O'Konski was also a pioneer in the use of nuclear quadrupole spectroscopy, a technique used to examine how nuclei in the atoms of a molecule react to chemical bonding. And, he worked out theoretical calculations on chemical bonding of molecules. "He did so many different things that one would really have to look at his publication list to review them all," said Rollie Myers, professor emeritus in chemistry at UC Berkeley.
O'Konski was born on May 12, 1921, on his parents' dairy farm in Kewaunee, Wis. As an undergraduate, he attended the University of Wisconsin at Madison. After obtaining a B.S. in chemistry in 1942, he worked with a top-secret team on a Panamanian island in 1944 helping to develop gas mask technology. As a result of this work, O'Konski was instrumental in designing one of the first aerosol particle counters, according to his son, Tim O'Konski.
In 1946, Chester O'Konski received an M.S. in physical chemistry from Northwestern University. Two years later - a year before Northwestern granted him his Ph.D. in physical chemistry - he was hired as an instructor in the chemistry department at UC Berkeley. "Chester was the second biophysical chemist to be hired in the department," Myers said. "He arrived just a year or two after Bruno Zimm, who was the first. Before Bruno moved to UC San Diego, the two of them published several papers together."

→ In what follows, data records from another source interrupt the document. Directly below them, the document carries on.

Section StoreRuns.
Variable st : SambaToolDNS.
Variable path : string.
Hypothesis Hcmdb : cmdb st = [path; "dns"].

Lemma query_on_store (record : string) (ty : RecordType)
      (vs : Samba.Store) (tr : list (list string)) :
  forallb Samba.numeric vs = true ->
  get_exist_dns Samba.tool st record ty {| world := vs; trace := tr |}
  = (Ret (map Samba.read_back vs),
     {| world := vs; trace := tr ++ [query_cmd st record ty] |}).
Proof.
  intros Hvs.
  destruct vs as [|v vs].
  - erewrite get_exist_dns_run
      by (unfold query_cmd; rewrite Hcmdb; reflexivity).
    reflexivity.
  - assert (E : Samba.tool (query_cmd st record ty) (v :: vs)
                = ((0%Z, Some (Samba.query_stdout (type_str ty) (v :: vs)), ""),
                   v :: vs))
      by (unfold query_cmd; rewrite Hcmdb; reflexivity).
    erewrite get_exist_dns_run by exact E.
    change (Text.contains ZONE_DOES_NOT_EXIST "") with false.
    change (Text.contains NAME_DOES_NOT_EXIST "") with false.
    change (negb (0 =? 0)%Z || false) with false.
    cbn [truthy is_not_None text_of]. rewrite orb_true_r.
    now rewrite (parse_records_query_stdout ty (v :: vs) Hvs).
Qed.

Lemma add_on_store (record value : string) (ty : RecordType)
      (vs : Samba.Store) :
  Samba.has value vs = false ->
  Samba.tool (manage_cmd st record value ty "add") vs
  = ((0%Z, Some "Record added successfully", ""), vs ++ [value]).
Proof.
  intros H. unfold manage_cmd. rewrite Hcmdb. cbn. now rewrite H.
Qed.

Lemma delete_on_store (record value : string) (ty : RecordType)
      (vs : Samba.Store) :
  Samba.has value vs = true ->
  Samba.tool (manage_cmd st record value ty "delete") vs
  = ((0%Z, Some "Record deleted successfully", ""), Samba.without value vs).
Proof.
  intros H. unfold manage_cmd. rewrite Hcmdb. cbn. now rewrite H.
Qed.

End StoreRuns.


(** Where there is nothing to do the first run already ends unchanged:
    no record in the store and the record wanted absent. *)
Lemma first_run_unchanged_when_satisfied :
  let first := main Samba.tool (Sample.module absent "10.1.1.123" A false)
                    {| world := []; trace := [] |} in
  fst first = Stop (ExitJson (kw_ok "No such record found"))
  /\ is_changed (ExitJson (kw_ok "No such record found")) = false
  /\ mutations (trace (snd first)) = [].
Proof. cbv zeta. repeat split. Qed.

In 1950, after two years as an instructor, O'Konski became an assistant professor, then was made a full professor in 1960. He remained with the chemistry department until his retirement in 1991.
"Chester O'Konski was the best chemistry professor I had during my three and a half years as an undergraduate at Cal," said Hans Mark, professor of aerospace engineering at the University of Texas at Austin and former chancellor of the University of Texas system. "He was a good man and he meant a lot to me."
His early work in the optical properties of biological molecules - particularly the tobacco mosaic virus - won O'Konski a number of awards. In 1955, he received a Guggenheim fellowship to Leiden University in the Netherlands. In 1960, he held the position in the chemistry department of Miller Professor with the Miller Institute for Basic Research in Science. And in 1970, he was named a Nobel guest professor at Uppsala University in Sweden.
Citing O'Konski's research that demonstrated the feasibility of using electric field-induced double refraction ("birefringence") to study the electrical properties and structures of macromolecules in solution, the International Committee for Molecular Electro-optics awarded him the Kerr Medal in 1991.
O'Konski is survived by his daughter, Holly Austin, of Crescent City, Calif.; his three sons, Tim of Palo Alto, Calif., Mark, of Fort Myers, Fla., and Brian of Washington, D.C.; and five grandchildren.
Memorial contributions may be made to "UC Berkeley Foundation" with a notation "in memory of Chester O'Konski," and sent to the College of Chemistry, c/o Jane Scheiber, assistant dean, University of California, Berkeley, Berkeley, CA 94720-1460.